A pergunta inevitável é: o investidor vai manter o ritmo de
investimentos, diante dos níveis de incerteza e da opacidade
inerentes à decisão da FCC?

 

O domínio da narrativa: Eu me lembro da mobilização popular
para impedir que a FCC revogasse em 2017 a Net Neutrality
imposta por Obama. Dizia-se, em quase todas as mídias, que o que
a FCC queria fazer (e fez) seria “the end of the Internet as we know
it”. As pessoas brandiam cartazes, se deitavam na rua para impedir
que alguns commissioners da FCC saíssem de casa ou entrassem
no prédio da Agência. Commissioners perderam o direito de ir e vir.
O Apocalipse estava desabando sobre a Internet… Era tudo falso.
Os gatekeepers não eram as Teles, mas as Big Techs. Mas os
cartazes só anunciavam a ameaça das Teles. Essa nova Decisão
da FCC de impor common carriage ao acesso à Internet onera as
Teles e torna as Big Techs, que já são gigantes, mais fortes ainda.

 

A Internet antes e depois: O curioso nessa coisa de impor
common carriage ao a cesso à Internet, é que não há problema
concreto a ser corrigido. Como não havia em 2017 quando o
Presidente Obama constrangeu a FCC a fazer essa imposição pela
primeira vez. O alarme era falso, os argumentos, falaciosos.

Dissemos na época que aquilo era uma solução em busca de um
problema.

 

Hoje, pior ainda. Pois aí está a história mostrando que “a Internet
como a conhecemos” não acabou, pelo contrário, prosperou muito.
Não houve falha de mercado, pelo contrário, o consumidor
americano se beneficiou de preços menores, maior velocidade de
navegação, maior cobertura, competição maior.

 

O Commissioner Carr informa em seu dissenso que “a velocidade
da Internet aumentou 430% desde 2017 na banda larga fixa e 647%
no móvel. Em termos reais, os preços dos serviços de Internet
caíram cerca de 9% desde o início de 2018. Na banda larga móvel,
os preços reais caíram cerca de 18% desde 2017. E para os níveis
de velocidade de banda larga mais populares, os preços reais
caíram 54%, e para os níveis de velocidade de banda larga mais
rápidos, os preços caíram 55%, nos últimos 8 anos.”

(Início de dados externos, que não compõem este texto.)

Lemma memory_troubled {G} n (w : world ssys G) :
  0 ≤ n ≤ INT_MAX →
  wp K (read_process_memory n) (λ o w', ∃ new, trace w' = new ++ trace w ∧
    (o = Ret PROC_READ_ERROR → Exists troubled new)) w.
Proof.
  intros Hn. unfold read_process_memory.
  destruct (build_proc_path_fits n "status") as (path & -> & Hpath);
    [done|by apply (bool_decide_unpack _)|simpl; lia|]. wp_steps.
  destruct (K _ _ (Fopen path)) as [[content fails]|e] eqn:Eo.
  2:{ wp_steps. eexists [_]. split; [reflexivity|].
      destruct (process_gone_error e) eqn:He; [done|]. intros _. left. left. by apply not_gone. }
  set (w1 := World _ _).
  eapply (wp_mono _ _ _ (λ o w', ∃ new, trace w' = new ++ trace w1 ∧
    (o = Ret PROC_READ_ERROR → is_Some fails ∨ Exists troubled new))).
  - apply (wp_loop_inv K (λ s w', f_fails s.1 = fails ∧ (f_ferror s.1 = true → is_Some fails) ∧
      trace w' = trace w1)); [|by intros s w' (_ & _ & ->); exists []|by split_and!].
    intros [stream size] w2 (Hf & Hferr & Htr). cbn [fst] in *. unfold memory_step.
    destruct (fgets _ stream) as [[line|] stream'] eqn:E; apply fgets_flags in E as [E1 E2].
    + destruct (scan_kB "VmRSS:" _); wp_steps.
      * destruct (K _ _ Fclose) eqn:Ec; wp_steps; eexists [_]; (split; [by rewrite Htr|]);
          [done|intros _; right; by left].
      * destruct (scan_kB "VmSize:" _); wp_steps; split_and!; cbn [fst]; try done; try congruence;
          intros H; destruct (E2 H) as [?|?]; try tauto; by rewrite <- Hf.
    + wp_steps. destruct (K _ _ Fclose) eqn:Ec; wp_steps.
      * destruct (f_ferror stream') eqn:Efe.
        -- wp_steps. eexists [_]. split; [by rewrite Htr|]. intros _. left.
           destruct (E2 eq_refl) as [?|?]; [tauto|by rewrite <- Hf].
        -- destruct size; wp_steps; (eexists [_]; split; [by rewrite Htr|done]).
      * eexists [_]. split; [by rewrite Htr|]. intros _. right. by left.
  - intros o w' (new & Htr & H). subst w1. cbn [trace] in Htr.
    exists (new ++ [Ev (Fopen path) (Ok (content, fails))]). rewrite <- (assoc_L app).
    split; [done|]. intros Ho. apply Exists_app.
    destruct (H Ho) as [?|?]; [right; left; by left|by left].
Qed.

(** The table of a directory of at most [2 ^ 50] entries has a size the
    arithmetic on [size_t] can hold. *)
Definition table_fits (i : nat) (array : list ProcessTreeProcess) (capacity : Z) : Prop :=
  (length array ≤ i)%nat ∧ Z.of_nat (length array) ≤ capacity ≤ 128 + 2 * Z.of_nat (length array).

Lemma append_troubled {G} i array capacity p (w : world ssys G) :
  table_fits i array capacity → Z.of_nat i ≤ 2 ^ 50 →
  wp K (append_process array capacity p) (post (λ r w', ∃ new, trace w' = new ++ trace w ∧
    match r with
    | None => Exists troubled new
    | Some (array', capacity') => table_fits (S i) array' capacity'
    end) (λ _ _, False)) w.
Proof.
  intros [Hi Hc] Hmax. unfold append_process. case_bool_decide as Hlt.
  { wp_steps. exists []. split; [done|]. unfold table_fits. rewrite length_app. simpl. lia. }
  set (c := if bool_decide (capacity = 0) then 128 else _).
  assert (0 < c ≤ 2 ^ 53 ∧ Z.of_nat (length array) + 1 ≤ c ≤ 128 + 2 * (Z.of_nat (length array) + 1))
    as [Hcb Hc'].
  { subst c. case_bool_decide; [lia|]. rewrite Z.mod_small by lia. lia. }
  rewrite bool_decide_eq_false_2.
  2:{ assert (SIZE_MAX `div` sizeof_ProcessTreeProcess = 576460752303423487) as -> by done.
      subst c. case_bool_decide; [lia|]. rewrite Z.mod_small by lia. lia. }
  wp_steps. destruct (K _ _ (Realloc _)) eqn:E; wp_steps; (eexists [_]; split; [reflexivity|]).
  - unfold table_fits. rewrite length_app. simpl. lia.
  - by left.
Qed.
(* ===== verification/Monitors.v ===== *)
(** * monitor.c: the three monitor threads

    Each is a loop that looks at the shared state, takes a measurement, may
    request the termination of the workload, and sleeps.  [fuel] bounds the
    iterations of the loop and of the loops inside it. *)

From S2P Require Import Prelude.
From S2P Require Import CLib.
From S2P Require Import SandboxSys.
From S2P Require Import Logger.
From S2P Require Import MonitorState.
From S2P Require Import History.
From S2P Require Import ProcStat.
From S2P Require Import ProcessTree.
From S2P Require Import Cgroup.
Local Open Scope Z_scope.

(** [int64_t] arithmetic on times of a monotonic clock, which does not come
    near its bounds; the conversion to [uint64_t] wraps. *)
Definition elapsed_milliseconds (start current : Z * Z) : Z :=
  ((current.1 - start.1) * 1000 + Z.quot (current.2 - start.2) 1000000) `mod` 2 ^ 64.

(** [request] with its result dropped. *)
Definition request_ (reason : SandboxTerminationReason) : Controller unit :=
  let* _ := sandbox_state_request_termination reason in ret tt.

Definition monitor_error (format : string) (args : list arg) : Controller unit :=
  logger_error format args ;;; request_ TERMINATION_MONITOR_ERROR.

(** Looking at the shared state: [None] when the thread is to end. *)
Definition still_supervised : Controller (option SandboxStateSnapshot) :=
  let* r := sandbox_state_snapshot in
  match r with
  | None => ret None
  | Some snapshot =>
      if negb (workload_alive snapshot) || termination_requested snapshot
      then ret None else ret (Some snapshot)
  end.
(* ===== verification/Supervisor.v ===== *)
(** * Sandbox.c: the supervision of the workload

    Reaping, polling, signalling and terminating the workload, the loop of the
    supervisor and the report of the final status.  [WorkloadStatus] is a
    local of [main] passed by pointer: here it is passed and returned. *)

From S2P Require Import Prelude.
From S2P Require Import CLib.
From S2P Require Import SandboxSys.
From S2P Require Import Logger.
From S2P Require Import MonitorState.
From S2P Require Import History.
From S2P Require Import ProcStat.
From S2P Require Import ProcessTree.
From S2P Require Import Cgroup.
From S2P Require Import SandboxChild.
Local Open Scope Z_scope.

Definition MONITOR_POLL_MILLISECONDS : Z := 100.
Definition MEMORY_POLL_MILLISECONDS : Z := 25.
Definition CPU_POLL_MILLISECONDS : Z := 250.
Definition SUPERVISOR_POLL_MILLISECONDS : Z := 50.
Definition TERMINATION_GRACE_MILLISECONDS : Z := 1000.
Definition FORCE_KILL_WAIT_MILLISECONDS : Z := 5000.

(** [leader_status] is only looked at when it is available: an [option]. *)
Record WorkloadStatus := Status {
  leader_status : option Z;
  reaped_processes : Z
}.

(** ** Signals to the controller *)

Definition handle_operator_signal (signal_number : Z) (g : sandbox) : sandbox :=
  Sandbox (sb_state g) signal_number.

(** Reading [operator_signal_number]: the signals that came since the last
    time have run their handlers before. *)
Definition read_operator_signal : Controller Z :=
  let* signals := call Pending_signals in
  modify (λ g, foldl (λ g s, handle_operator_signal s g) g signals) ;;;
  get operator_signal_number.

Definition install_operator_signal_handlers {G} : prog ssys G (res unit) :=
  let* r := set_actions [SIGINT; SIGTERM; SIGHUP] Handle in
  match r with
  | Err e => ret (Err e)
  | Ok _ => call (Sigaction SIGPIPE Ignore)
  end.

(** [false] is the result [-1]. *)
Definition enable_child_subreaper {G} : prog ssys G bool :=
  let* r := call Set_child_subreaper in
  match r with
  | Err e => logger_error "PR_SET_CHILD_SUBREAPER failed: %s" [AErrno e] ;;; ret false
  | Ok _ => logger_info "controller registered as a Linux child subreaper" [] ;;; ret true
  end.

(** ** Reaping and polling *)

(** [unsigned long] wraps. *)
Definition count_reaped (status : WorkloadStatus) : WorkloadStatus :=
  Status (leader_status status) ((reaped_processes status + 1) `mod` 2 ^ 64).

(** An iteration of [reap_available_children]. *)
Definition reap_step (workload_status : WorkloadStatus)
    : Controller (WorkloadStatus + WorkloadStatus * bool) :=
  let* r := call Waitpid_any in
  match r with
  | WaitChild reaped_pid status =>
      let workload_status := count_reaped workload_status in
      let* child := get (λ g, child_pid (sb_state g)) in
      if bool_decide (reaped_pid = child) && bool_decide (leader_status workload_status = None)
      then
        let* _ := sandbox_state_mark_leader_exited in
        logger_info "reaped original workload leader PID %ld" [AInt reaped_pid] ;;;
        ret (inl (Status (Some status) (reaped_processes workload_status)))
      else
        logger_info "reaped descendant workload PID %ld" [AInt reaped_pid] ;;;
        ret (inl workload_status)
  | WaitNone => ret (inr (workload_status, true))
  | WaitErr e =>
      if is_eintr e then ret (inl workload_status) else
      if bool_decide (e = ECHILD) then ret (inr (workload_status, true)) else
      logger_error "waitpid(-1) failed: %s" [AErrno e] ;;;
      ret (inr (workload_status, false))
  end.

(** [false] is the result [-1]. *)
Definition reap_available_children (fuel : nat) (workload_status : WorkloadStatus)
    : Controller (WorkloadStatus * bool) :=
  loop fuel reap_step workload_status.

(** Whether processes of the workload remain; [None] is the result [-1]. *)
Definition observe_workload (fuel : nat) (cgroup : SandboxCgroup)
    (snapshot : SandboxStateSnapshot) : Controller (option bool) :=
  if active cgroup then
    let* populated := sandbox_cgroup_is_populated cgroup in
    match populated with
    | Err e =>
        logger_error "supervisor could not read cgroup membership: %s" [AErrno e] ;;; ret None
    | Ok populated =>
        (if negb populated
         then let* _ := sandbox_state_mark_workload_exited in ret tt else ret tt) ;;;
        ret (Some populated)
    end
  else
    let* r := process_tree_sample fuel (supervisor_pid snapshot) (child_pid snapshot)
                (leader_alive snapshot) in
    match r with
    | None => logger_error "supervisor could not sample the workload process tree" [] ;;; ret None
    | Some sample =>
        let workload_alive := bool_decide (0 < process_count sample)%nat in
        (if negb workload_alive
         then let* _ := sandbox_state_mark_workload_exited in ret tt else ret tt) ;;;
        ret (Some workload_alive)
    end.

Definition poll_workload (fuel : nat) (cgroup : SandboxCgroup)
    (workload_status : WorkloadStatus) : Controller (WorkloadStatus * option bool) :=
  let* (workload_status, reaped) := reap_available_children fuel workload_status in
  if negb reaped then ret (workload_status, None) else
  let* r := sandbox_state_snapshot in
  match r with
  | None => ret (workload_status, None)
  | Some snapshot =>
      let* workload_alive := observe_workload fuel cgroup snapshot in
      ret (workload_status, workload_alive)
  end.

(** ** Signalling *)

(** The signal for each process of the sample that the group signal did not
    reach; the state is [signalled_processes] with [result]. *)
Fixpoint signal_processes (snapshot : SandboxStateSnapshot) (signal_number : Z)
    (group_signalled : bool) (l : list ProcessTreeProcess) (s : Z * Z) : Controller (Z * Z) :=
  match l with
  | [] => ret s
  | process :: l' =>
      let '(signalled_processes, result) := s in
      if bool_decide (pid process ≤ 0) || bool_decide (pid process = supervisor_pid snapshot) ||
         (group_signalled &&
          bool_decide (process_group_id process = child_process_group_id snapshot))
      then signal_processes snapshot signal_number group_signalled l' s else
      let* r := call (Kill (pid process) signal_number) in
      match r with
      | Ok _ =>
          signal_processes snapshot signal_number group_signalled l'
            (signalled_processes + 1, result)
      | Err e =>
          if bool_decide (e ≠ ESRCH) then
            logger_error "signal %d delivery to workload PID %ld failed: %s"
              [AInt signal_number; AInt (pid process); AErrno e] ;;;
            signal_processes snapshot signal_number group_signalled l' (signalled_processes, -1)
          else signal_processes snapshot signal_number group_signalled l' s
      end
  end.

(** The signals that reach the workload as a whole: the cgroup's [SIGKILL]
    and the group's signal; whether the group was signalled, with [result]. *)
Definition signal_group (fuel : nat) (cgroup : SandboxCgroup)
    (snapshot : SandboxStateSnapshot) (signal_number : Z) : Controller (bool * Z) :=
  let* result :=
    (if bool_decide (signal_number = SIGKILL) && active cgroup then
       let* r := sandbox_cgroup_kill fuel cgroup in
       match r with
       | Ok _ => logger_warn "SIGKILL delivered atomically through cgroup.kill" [] ;;; ret 0
       | Err e => logger_error "cgroup.kill failed: %s" [AErrno e] ;;; ret (-1)
       end
     else ret 0) in
  if bool_decide (0 < child_process_group_id snapshot) then
    let* r := call (Kill (- child_process_group_id snapshot) signal_number) in
    match r with
    | Ok _ => ret (true, result)
    | Err e =>
        if bool_decide (e ≠ ESRCH) then
          logger_error "signal %d delivery to PGID %ld failed: %s"
            [AInt signal_number; AInt (child_process_group_id snapshot); AErrno e] ;;;
          ret (false, -1)
        else ret (false, result)
    end
  else ret (false, result).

Como é que a FCC faz uma coisa dessas?
Bem, aí entrou o Sixth Circuit

 

E aí entrou o Sixth Circuit: Uma vez que os provedores de banda
larga mostraram que têm boa probabilidade de vencerem na justiça,
a UNITED STATES COURT OF APPEALS FOR THE SIXTH
CIRCUIT suspendeu a aplicação Order da FCC até o julgamento do
mérito da questão. Até lá, nada de Title II para o acesso à Internet.
Analisaremos esta sentença do Sixth Circuit em outra ocasião.